Nur noch drei Tage

Ja, es sind tatsächlich nur noch drei Tage bis Hermine abgeholt wird. Dann beginnt ihr spannendes Leben in einer fünfköpfigen Familie. Kleine Kinderhände werden sie streicheln, die dabei hoffentlich nicht zu viele Kratzer abbekommen; sie wird immer Spielkameraden haben, die sicher auch so manchen Unsinn machen;  und sie wird gekuschelt und geschmust werden, was ihr sehr gefallen wird.

Meiner Meinung nach kann man Kindern keinen größeren Gefallen tun, als sie mit einem Hund als Freund und Begleiter aufwachsen zu lassen und ein Neufundländer eignet sich besonders gut dafür. Natürlich ist die Kombination Welpe mit kleinen Kindern unter 6 Jahren für die Eltern zunächst einmal eine Herausforderung, denn sie müssen dafür Sorge tragen, dass 1. der Welpe nicht überfordert wird und 2. die Kinder lernen, wie man mit einem jungen Hund umgeht. Noch zwei Monate lang hat der Welpe seine extrem spitzen Milchzähne, die wirklich scheußlich wehtun, wenn sie in Hände zwicken, sei es auch nur spielerisch. Und wenn es nicht die Finger erwischt, dann vielleicht das Lieblings T-Shirt, das ein Loch bekommt. Da hat man als Mutter/Vater zu trösten und zu erklären, dass der kleine Hund es nicht böse gemeint hat. Aber wenn man die schwierige Eingewöhnungseit überstanden hat, dann haben Hund und Kinder sehr viel voneinander bzw. übereinander gelernt. Das kann ich als Mutter von vier Kindern sagen, die mit Neufis aufgewachsen sind.

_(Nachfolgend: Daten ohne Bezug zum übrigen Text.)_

(* ===== verification/CallLogic.v ===== *)
(** A program logic over a guest's calls: what one does to the descriptor table
    and to the world beneath, whatever it does to the caller's memory, its fuel
    and its clocks.

    [I] holds of the two between every two steps and [R] of them before and
    after, whichever way the call ends. *)
From stdpp Require Import gmap.
From S2P Require Import Prelude Text Messages Runtime Endpoint Locking VfsTypes World Dcache Cred OpenFile Namei Security Witx Descriptors Session FdCalls FdDir PathCalls Preview1.
Local Open Scope vfs_scope.
Local Open Scope call_scope.

Create HintDb calls.

(** ** Steps that reach neither the table nor the world *)
Section Aside.
Context {T : FsTypes} {H F : Type} `{!VfsTables T} `{LC : !LruCache} `{!FileTables T} `{!Wiggle}.
Abbreviation call := (C (H := H) (F := F)).

Definition aside {A} (c : call A) : Prop :=
  forall s r s', c s = Some (r, s') -> s_table s' = s_table s /\ s_world s' = s_world s.

Lemma aside_ret {A} (a : A) : aside (cret a).
Proof. by intros s r s' [= <- <-]. Qed.
Lemma aside_err {A} e : aside (cerr (A := A) e).
Proof. by intros s r s' [= <- <-]. Qed.
Lemma aside_errno {A} e : aside (errno (A := A) e).
Proof. apply aside_err. Qed.
Lemma aside_get {A} (f : Session H F -> A) : aside (cget f).
Proof. by intros s r s' [= <- <-]. Qed.
Lemma aside_put f :
  (forall s, s_table (f s) = s_table s /\ s_world (f s) = s_world s) -> aside (cput f).
Proof. intros Hf s r s' [= <- <-]. apply Hf. Qed.
Lemma aside_wiggle {A} (f : Mem -> result GuestError A) : aside (wiggle f).
Proof. intros s r s'. unfold wiggle. by destruct (f (s_memory s)); intros [= <- <-]. Qed.
Lemma aside_bind {A B} (c : call A) (k : A -> call B) :
  aside c -> (forall a, aside (k a)) -> aside (cbind c k).
Proof.
  intros Hc Hk s r s'. unfold cbind. destruct (c s) as [[[a|e] s1]|] eqn:E; [|intros [= <- <-]|done].
  - intros Hr. destruct (Hc _ _ _ E), (Hk _ _ _ _ Hr). split; congruence.
  - by apply (Hc _ _ _ E).
Qed.
End Aside.

#[export] Hint Resolve aside_ret aside_err aside_errno aside_get aside_wiggle aside_bind : calls.
#[export] Hint Extern 2 (aside (cput _)) => (apply aside_put; intros; split; reflexivity) : calls.

Ltac asides :=
  intros; repeat first
    [ progress (intros; cbv zeta)
    | solve [auto with calls]
    | apply aside_bind
    | match goal with
      | |- aside (match ?x with _ => _ end) => destruct x
      | |- aside (if ?x then _ else _) => destruct x
      end ].

Section Memory.
Context {T : FsTypes} {H F : Type} `{!VfsTables T} `{LC : !LruCache} `{!FileTables T} `{!Wiggle}.
Abbreviation call := (C (H := H) (F := F)).

Lemma aside_consume n sz : aside (consume n sz : call unit).
Proof. unfold consume. asides. Qed.
Lemma aside_unshared {A} (x : option A) : aside (require_unshared x : call A).
Proof. unfold require_unshared. asides. Qed.
#[local] Hint Resolve aside_consume aside_unshared : calls.
Lemma aside_bytes p : aside (bytes p : call _).
Proof. unfold bytes. asides. Qed.
Lemma aside_bytes_mut p : aside (bytes_mut p : call _).
Proof. unfold bytes_mut. asides. Qed.
Lemma aside_set_bytes p bs : aside (set_bytes p bs : call _).
Proof. unfold set_bytes. asides. Qed.
Lemma aside_write_bytes p bs : aside (write_bytes p bs : call _).
Proof. unfold write_bytes. asides. Qed.
Lemma aside_guest_str p : aside (guest_str p : call _).
Proof. unfold guest_str. asides. Qed.
Lemma aside_first_of read entries : aside (first_of read entries : call _).
Proof. induction entries; simpl; asides. Qed.
#[local] Hint Resolve aside_first_of : calls.
Lemma aside_iovec p : aside (first_non_empty_iovec p : call _).
Proof. unfold first_non_empty_iovec, first_non_empty. asides. Qed.
Lemma aside_ciovec p : aside (first_non_empty_ciovec p : call _).
Proof. unfold first_non_empty_ciovec, first_non_empty. asides. Qed.
Lemma aside_instant_now : aside (instant_now : call _).
Proof. by intros s r s' [= <- <-]. Qed.
Lemma aside_sleep n : aside (sleep n : call _).
Proof. unfold sleep. asides. Qed.
Lemma aside_abandonment : aside (abandonment : call _).
Proof. by intros s r s' [= <- <-]. Qed.
Lemma aside_clift {A} (x : result Error A) : aside (clift x : call A).
Proof. unfold clift. asides. Qed.
End Memory.
#[export] Hint Resolve aside_consume aside_unshared aside_bytes aside_bytes_mut aside_set_bytes
  aside_write_bytes aside_guest_str aside_iovec aside_ciovec aside_instant_now aside_sleep
  aside_abandonment aside_clift : calls.

(** ** Triples *)
Section Does.
Context {T : FsTypes} {H F : Type} `{!VfsTables T} `{LC : !LruCache} `{!FileTables T} `{!Wiggle}.
Abbreviation call := (C (H := H) (F := F)).
Implicit Types (t : Descriptors) (w : world).
Context (I : Descriptors -> world -> Prop) (R : Descriptors * world -> Descriptors * world -> Prop).
Context `{!PreOrder R}.

Definition does {A} (P : Descriptors -> world -> Prop) (c : call A)
    (Q : A -> Descriptors -> world -> Prop) : Prop :=
  forall s r s', I (s_table s) (s_world s) -> P (s_table s) (s_world s) -> c s = Some (r, s') ->
    I (s_table s') (s_world s')
    /\ R (s_table s, s_world s) (s_table s', s_world s')
    /\ (forall a, r = Ok a -> Q a (s_table s') (s_world s')).

Definition anything {A} (_ : A) (_ : Descriptors) (_ : world) : Prop := True.

Lemma does_pre {A} (P P' : Descriptors -> world -> Prop) (c : call A) Q :
  (forall t w, I t w -> P t w -> P' t w) -> does P' c Q -> does P c Q.
Proof. intros HP Hc s r s' Hi Hp. apply Hc; auto. Qed.

Lemma does_post {A} P (c : call A) (Q Q' : A -> Descriptors -> world -> Prop) :
  does P c Q' -> (forall a t w, I t w -> Q' a t w -> Q a t w) -> does P c Q.
Proof.
  intros Hc HQ s r s' Hi Hp E. destruct (Hc s r s' Hi Hp E) as (Hi' & Hr & Hq). eauto 6.
Qed.

(** A fact about neither. *)
Lemma does_pure {A} (Fact : Prop) P (c : call A) Q :
  (Fact -> does P c Q) -> does (fun t w => Fact /\ P t w) c Q.
Proof. intros Hc s r s' Hi [Hf Hp]. by apply Hc. Qed.

Lemma does_anything {A} P (c : call A) Q : does P c Q -> does P c anything.
Proof. intros Hc. by eapply does_post. Qed.

Lemma does_aside {A} P (c : call A) : aside c -> does P c (fun _ => P).
Proof.
  intros Hc s r s' Hi Hp E. destruct (Hc s r s' E) as [-> ->]. split_and!; [done | reflexivity | done].
Qed.

Lemma does_ret {A} P (a : A) Q : (forall t w, I t w -> P t w -> Q a t w) -> does P (cret a) Q.
Proof.
  intros HQ s r s' Hi Hp [= <- <-]. split_and!; [done | reflexivity | by intros b [= <-]; auto].
Qed.
Lemma does_err {A} P e Q : does P (cerr (A := A) e) Q.
Proof. intros s r s' Hi Hp [= <- <-]. by split_and!; [| reflexivity |]. Qed.
Lemma does_errno {A} P e Q : does P (errno (A := A) e) Q.
Proof. apply does_err. Qed.
Lemma does_panic {A} P Q : does P (cpanic (A := A)) Q.
Proof. by intros s r s' Hi Hp ?. Qed.

Lemma does_bind {A B} P (c : call A) (k : A -> call B) Q S :
  does P c Q -> (forall a, does (Q a) (k a) S) -> does P (cbind c k) S.
Proof.
  intros Hc Hk s r s' Hi Hp E. unfold cbind in E.
  destruct (c s) as [[[a|e] s1]|] eqn:Ec; simplify_eq.
  - destruct (Hc _ _ _ Hi Hp Ec) as (Hi1 & R1 & Hq).
    destruct (Hk a _ _ _ Hi1 (Hq a eq_refl) E) as (Hi2 & R2 & Hs).
    split_and!; [done | by etransitivity | done].
  - destruct (Hc _ _ _ Hi Hp Ec) as (Hi1 & R1 & _). done.
Qed.

(** A step aside leaves what is known as it was. *)
Lemma does_past {A B} P (c : call A) (k : A -> call B) Q :
  aside c -> (forall a, does P (k a) Q) -> does P (cbind c k) Q.
Proof. intros Hc Hk. eapply does_bind; [by apply does_aside | done]. Qed.

Lemma does_table {B} P (k : Descriptors -> call B) Q :
  (forall t, does (fun t' w => t' = t /\ P t w) (k t) Q) -> does P (cbind (cget s_table) k) Q.
Proof.
  intros Hk s r s' Hi Hp E. unfold cbind, cget in E. by apply (Hk (s_table s) s r s').
Qed.

Lemma does_put_table P (f : Descriptors -> Descriptors) Q :
  (forall t w, I t w -> P t w -> I (f t) w /\ R (t, w) (f t, w) /\ Q tt (f t) w) ->
  does P (cput (fun s => with_table (f (s_table s)) s)) Q.
Proof.
  intros Hf s r s' Hi Hp [= <- <-]. destruct (Hf _ _ Hi Hp) as (? & ? & ?). simpl.
  split_and!; [done..|]. by intros [] _.
Qed.

Lemma does_try {A} P (c : call A) Q :
  does P c Q -> does P (ctry c) (fun r t w => forall a, r = Ok a -> Q a t w).
Proof.
  intros Hc s r s' Hi Hp E. unfold ctry in E. destruct (c s) as [[x s1]|] eqn:Ec; simplify_eq.
  destruct (Hc _ _ _ Hi Hp Ec) as (Hi1 & HR & Hq). split_and!; [done..|]. by intros r' [= <-].
Qed.

(** A call of the VFS leaves the table. *)
Lemma does_vfs {A} P (m : M A) (Q : A -> Descriptors -> world -> Prop) :
  (forall t w r w', I t w -> P t w -> m w = Some (r, w') ->
     I t w' /\ R (t, w) (t, w') /\ (forall a, r = Ok a -> Q a t w')) ->
  does P (vfs m) Q.
Proof.
  intros Hm s r s' Hi Hp E. unfold vfs in E.
  destruct (m (s_world s)) as [[[a|e] w]|] eqn:Em; simplify_eq; simpl;
    destruct (Hm _ _ _ _ Hi Hp Em) as (? & ? & Hq); (split_and!; [done..|]).
  - intros b [= <-]. by apply Hq.
  - done.
Qed.

(** [Invocation::answer] adds nothing to what the call did. *)
Lemma does_answer {A} P (c : call A) Q : does P c Q -> does P (answer c) Q.
Proof.
  intros Hc. unfold answer.
  apply does_past; [unfold memory_new; auto with calls | intros []].
  eapply does_bind; [by apply does_try | intros r].
  apply does_past; [auto with calls | intros [|]]; [apply does_err|].
  destruct r as [a|e]; [|apply does_err]. apply does_ret. eauto.
Qed.
End Does.
(** ** Quantifiers as they are written *)
Fixpoint read_on (d : Decimal.uint) (n : Z) : Z :=
  match d with
  | Decimal.Nil => n
  | Decimal.D0 d => read_on d (10 * n) | Decimal.D1 d => read_on d (10 * n + 1)
  | Decimal.D2 d => read_on d (10 * n + 2) | Decimal.D3 d => read_on d (10 * n + 3)
  | Decimal.D4 d => read_on d (10 * n + 4) | Decimal.D5 d => read_on d (10 * n + 5)
  | Decimal.D6 d => read_on d (10 * n + 6) | Decimal.D7 d => read_on d (10 * n + 7)
  | Decimal.D8 d => read_on d (10 * n + 8) | Decimal.D9 d => read_on d (10 * n + 9)
  end.

Lemma read_on_acc d : forall p, read_on d (Z.pos p) = Z.pos (Pos.of_uint_acc d p).
Proof.
  induction d; intros p; cbn [read_on Pos.of_uint_acc]; [reflexivity | ..]; rewrite <- IHd; f_equal; lia.
Qed.

Lemma read_on_of d : read_on d 0 = Z.of_N (N.of_uint d).
Proof.
  unfold N.of_uint. induction d; cbn [read_on Pos.of_uint]; [reflexivity | exact IHd | ..];
    exact (read_on_acc d _).
Qed.

Lemma read_on_numeral d : forall text n, Numeral text n ->
  Numeral (text ++ cs (NilEmpty.string_of_uint d)) (read_on d n).
Proof.
  induction d; intros text n N; cbn [read_on]; [now rewrite app_nil_r |
    rewrite <- (Z.add_0_r (10 * n)) | ..];
    (match goal with |- Numeral (_ ++ cs ?s) _ =>
       let r := eval cbn in s in
       lazymatch r with String ?a _ =>
         let c := eval vm_compute in (byte_to_Z (Ascii.byte_of_ascii a) - 48) in
         change (cs s) with ([48 + c] ++ cs (NilEmpty.string_of_uint d))
       end
     end; rewrite app_assoc; apply IHd; now apply Numeral_more).
Qed.
Definition SIMPLE : list (Z * Z) := [
  (0x41, 0x61); (0x46, 0x66); (0x48, 0x68); (0x49, 0x69); (0x4A, 0x6A); (0x4C, 0x6C);
  (0x4E, 0x6E); (0x53, 0x73); (0x54, 0x74); (0x57, 0x77); (0x59, 0x79); (0x17F, 0x73);
  (0x345, 0x3B9); (0x386, 0x3AC); (0x389, 0x3AE); (0x38F, 0x3CE); (0x391, 0x3B1); (0x397, 0x3B7);
  (0x399, 0x3B9); (0x3A1, 0x3C1); (0x3A5, 0x3C5); (0x3A9, 0x3C9); (0x3F1, 0x3C1); (0x535, 0x565);
  (0x53B, 0x56B); (0x53D, 0x56D); (0x544, 0x574); (0x546, 0x576); (0x54E, 0x57E); (0x552, 0x582);
  (0x1F08, 0x1F00); (0x1F09, 0x1F01); (0x1F0A, 0x1F02); (0x1F0B, 0x1F03); (0x1F0C, 0x1F04); (0x1F0D, 0x1F05);
  (0x1F0E, 0x1F06); (0x1F0F, 0x1F07); (0x1F28, 0x1F20); (0x1F29, 0x1F21); (0x1F2A, 0x1F22); (0x1F2B, 0x1F23);
  (0x1F2C, 0x1F24); (0x1F2D, 0x1F25); (0x1F2E, 0x1F26); (0x1F2F, 0x1F27); (0x1F68, 0x1F60); (0x1F69, 0x1F61);
  (0x1F6A, 0x1F62); (0x1F6B, 0x1F63); (0x1F6C, 0x1F64); (0x1F6D, 0x1F65); (0x1F6E, 0x1F66); (0x1F6F, 0x1F67);
  (0x1FBA, 0x1F70); (0x1FBE, 0x3B9); (0x1FCA, 0x1F74); (0x1FFA, 0x1F7C); (0x2126, 0x3C9)
].

Definition MAX_SPELLINGS_LEN : Z := 4096.

(** The first pair a character begins. *)
Fixpoint lookup_char {A} (c : Z) (table : list (Z * A)) : option A :=
  match table with
  | [] => None
  | (source, a) :: table => if source =? c then Some a else lookup_char c table
  end.

Definition multi_fold (c : Z) : option Str := lookup_char c MULTI.
Definition simple_fold (c : Z) : Z := default c (lookup_char c SIMPLE).

(** [chars] folded one by one is [target]. *)
Definition spells_target (rest target : Str) : bool :=
  (length target <=? length rest)%nat
  && bool_decide (map simple_fold (firstn (length target) rest) = target).

(** [joined_folds] at the start of [rest], as many characters at a time as the
    fold each joins to has. *)
Definition joined_folds (rest : Str) : list (nat * Str) :=
  fold_left (fun joined '(_, target) =>
    if spells_target rest target && negb (existsb (fun j => bool_decide (snd j = target)) joined)
    then joined ++ [(length target, target)] else joined) MULTI [].

Section Unicode.
Context `{Unicode}.

Definition literal (c : Z) : Str :=
  if alphanumeric c then [c] else cs "\x{" ++ hex c ++ cs "}".
Definition folded_text (folded : Str) : Str := concat (map literal folded).

Definition sources_of (folded : Str) : Str :=
  cs "[" ++ concat (map (fun '(source, target) =>
    if bool_decide (target = folded) then literal source else []) MULTI) ++ cs "]".

Definition alone (c : Z) : Str :=
  match multi_fold c with
  | Some folded => cs "(?:" ++ literal c ++ cs "|" ++ folded_text folded ++ cs ")"
  | None => literal c
  end.

(** Each call goes on at least one character further, so as many turns as the
    run has characters, and one more, reach its end. *)
Fixpoint write_spellings (turns : nat) (rest out : Str) : tried Str :=
  match turns with
  | O => Panicked
  | S turns =>
    if MAX_SPELLINGS_LEN <? byte_len out then Refuse (cs "too many case-insensitive spellings")
    else
      match rest with
      | [] => Done out
      | c :: rest' =>
        match joined_folds rest with
        | [] => write_spellings turns rest' (out ++ alone c)
        | joined =>
          let? out := write_spellings turns rest' (out ++ cs "(?:" ++ alone c) in
          let? out := fold_left (fun written '(n, folded) =>
            let? out := written in
            write_spellings turns (skipn n rest) (out ++ cs "|" ++ sources_of folded))
            joined (Done out) in
          Done (out ++ cs ")")
        end
      end
  end.

Fixpoint reaches_fold (rest : Str) : bool :=
  match rest with
  | [] => false
  | c :: rest' =>
    match multi_fold c with Some _ => true | None => false end
    || negb (match joined_folds rest with [] => true | _ => false end)
    || reaches_fold rest'
  end.

Definition expand_run (run : Str) : tried (option Str) :=
  if negb (reaches_fold run) then Done None
  else let? out := write_spellings (S (length run)) run [] in Done (Some out).

Definition class_folds (named : Str) : list Str :=
  fold_left (fun folds c =>
    match multi_fold c with
    | Some folded =>
      let text := folded_text folded in
      if existsb (fun f => bool_decide (f = text)) folds then folds else folds ++ [text]
    | None => folds
    end) named [].
End Unicode.

(** What the sources' own tests say. *)
Definition latin : Unicode := {|
  alphanumeric c := is_ascii_alphanumeric c || existsb (Z.eqb c) [0xDF; 0x1E9E];
  lowercase c := is_ascii_lowercase c;
  uppercase c := is_ascii_uppercase c;
  control_char c := (c <? 32) || (c =? 127);
  unicode_build := true;
|}.

Example fold_tests :
  map (expand_run (H := latin)) [cs "ss"; [0xDF]; cs "Ss"; cs "s" ++ [0xDF]; cs "abc"]
  = [Done (Some (cs "(?:ss|[" ++ [0xDF; 0x1E9E] ++ cs "])")); Done (Some (cs "(?:" ++ [0xDF] ++ cs "|ss)"));
     Done (Some (cs "(?:Ss|[" ++ [0xDF; 0x1E9E] ++ cs "])"));
     Done (Some (cs "s(?:" ++ [0xDF] ++ cs "|ss)")); Done None]
  /\ class_folds (H := latin) ([120; 0xDF; 0x1E9E]) = [cs "ss"].
Proof. vm_compute. split; reflexivity. Qed.

Example too_many_spellings :
  expand_run (H := latin) (repeat 115 40) = Refuse (cs "too many case-insensitive spellings").
Proof. vm_compute. reflexivity. Qed.

(** * Facts *)

Definition is_char (c : Z) : Prop := 0 <= c < 0x110000.

(** ** A run's spellings, as a reference definition *)
Inductive Spelled : Str -> Str -> Prop :=
| Spelled_nil : Spelled [] []
| Spelled_char c run s : Spelled run s -> Spelled (c :: run) (c :: s)
| Spelled_fold c folded run s :
    multi_fold c = Some folded -> Spelled run s -> Spelled (c :: run) (folded ++ s)
| Spelled_joined part source run s :
    (source, map simple_fold part) ∈ MULTI -> Spelled run s -> Spelled (part ++ run) (source :: s).

(** The full case folding of a text. *)
Definition full_fold (s : Str) : Str :=
  concat (map (fun c => default [simple_fold c] (multi_fold c)) s).

(** ** What a written pattern matches, before the engine's own case folding *)
Abbreviation Texts := (Str -> Prop).
Definition one_after (L K : Texts) : Texts := fun s => exists a b, s = a ++ b /\ L a /\ K b.

Section Unicode.
Context `{Unicode}.

(** A character itself, or its [\x{…}] escape. *)
Inductive Char_text : Str -> Z -> Prop :=
| Char_itself c : alphanumeric c = true -> Char_text [c] c
| Char_code digits c : from_hex digits = Some c -> Char_text (cs "\x{" ++ digits ++ cs "}") c.

#[warnings="-register-all"]
Inductive Denotes : Str -> Texts -> Prop :=
| Denotes_nil : Denotes [] (eq [])
| Denotes_char t c : Char_text t c -> Denotes t (eq [c])
| Denotes_app t L u K : Denotes t L -> Denotes u K -> Denotes (t ++ u) (one_after L K)
| Denotes_class ts chars : Forall2 Char_text ts chars ->
    Denotes (cs "[" ++ concat ts ++ cs "]") (fun s => exists c, c ∈ chars /\ s = [c])
| Denotes_group ts Ls : Forall2 Denotes ts Ls ->
    Denotes (cs "(?:" ++ join (cs "|") ts ++ cs ")") (fun s => Exists (fun L => L s) Ls).

(** ** Numbers as they are written *)
Lemma hex_digits_value turns : forall n out, 0 <= n < 16 ^ Z.of_nat turns -> n <= U32_MAX ->
  hex_value 0 (hex_digits turns n out) = hex_value n out /\ hex_digits turns n out <> []
  \/ turns = O.
Proof.
  induction turns as [|turns IH]; intros n out Hn Hm; [now right | left]. cbn [hex_digits]. cbv zeta.
  set (d := n mod 16). assert (Hd : 0 <= d < 16) by (apply Z.mod_pos_bound; lia).
  assert (Hq : 0 <= n / 16 <= U32_MAX) by (split; [apply Z.div_pos; lia |]; apply Z.div_le_upper_bound; unfold U32_MAX in *; lia).
  pose proof (Z.div_mod n 16 ltac:(lia)) as DM. fold d in DM. clearbody d.
  assert (E : forall m, 0 <= m -> m * 16 + d <= U32_MAX ->
    hex_value m ((if d <? 10 then d + 48 else d + 55) :: out) = hex_value (m * 16 + d) out).
  { intros m Hm0 Hm1. cbn [hex_value].
    assert (D : hex_digit (if d <? 10 then d + 48 else d + 55) = Some d).
    { clear -Hd. assert (C : d = 0 \/ d = 1 \/ d = 2 \/ d = 3 \/ d = 4 \/ d = 5 \/ d = 6 \/ d = 7 \/ d = 8 \/ d = 9
        \/ d = 10 \/ d = 11 \/ d = 12 \/ d = 13 \/ d = 14 \/ d = 15) by lia.
      repeat (destruct C as [-> | C]; [reflexivity |]). now subst. }
    rewrite D. cbn [mbind option_bind]. rewrite (proj2 (Z.leb_le _ _)) by assumption. reflexivity. }
  destruct (n / 16 =? 0) eqn:Z0.
  - apply Z.eqb_eq in Z0. rewrite E by (unfold U32_MAX in *; lia). split; [f_equal; lia | discriminate].
  - apply Z.eqb_neq in Z0.
    destruct (IH (n / 16) ((if d <? 10 then d + 48 else d + 55) :: out)) as [[A B] | ->].
    + rewrite Nat2Z.inj_succ, Z.pow_succ_r in Hn by lia. split; [lia |]. apply Z.div_lt_upper_bound; lia.
    + lia.
    + rewrite A, E by lia. split; [f_equal; lia | exact B].
    + cbn in Hn. assert (n / 16 = 0) by (apply Z.div_small; lia). lia.
Qed.

Lemma from_hex_hex c : is_char c -> from_hex (hex c) = Some c.
Proof.
  unfold is_char, hex. intros Hc.
  destruct (hex_digits_value 8 c []) as [[E N] | ?]; [lia | unfold U32_MAX; lia | | discriminate].
  unfold from_hex. destruct (hex_digits 8 c []) as [|x l] eqn:X; [congruence |].
  destruct (eqc "+" x) eqn:P; [| exact E].
  apply Z.eqb_eq in P. change (chr "+") with 43 in P. subst x. discriminate E.
Qed.

Lemma literal_text c : is_char c -> Char_text (literal c) c.
Proof.
  intros Hc. unfold literal. destruct (alphanumeric c) eqn:A; [now constructor |].
  apply Char_code, from_hex_hex, Hc.
Qed.

(** ** The tables *)

(** A fold's characters are all folded, and each source is looked up as itself. *)
Definition multi_row_ok (row : Z * Str) : bool :=
  let '(source, target) := row in
  bool_decide (multi_fold source = Some target) && (2 <=? length target)%nat
  && (0 <=? source) && (source <? 0x110000)
  && forallb (fun t => (simple_fold t =? t) && bool_decide (multi_fold t = None) && (0 <=? t) && (t <? 0x110000)) target.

Mein Mann und ich haben in den zwei Monaten der Aufzucht besonders darauf geachtet, dass Hermine und Bolle lernen, nicht in menschliche Haut zu beißen, seien es Hände, Arme oder Beine. Wir haben das Streicheln oder Spielen sofort abgebrochen, kurz gewartet und es erneut probiert, so lange bis die Kleinen kapiert haben, worum es geht. Wenn Hermine mit Bolle „kämpft“ oder von Princesse auf den Rücken gedreht und gezwickt wird, kann die Süße ganz schön wütend werden, sie keift und bleckt die Zähne. Heute habe ich in genau so einer Situation eingegriffen und meine Hand auf Hermines Brust gelegt und sie ganz leicht gekrault. Sofort war sie still und entspannte sich. Das hat mich doch sehr beruhigt, denn so muss es sein.

Meine kleine Maus, du bist nun gut gerüstet für das Leben und ich wünsche dir eine lange, glückliche Zeit mit deiner neuen Familie.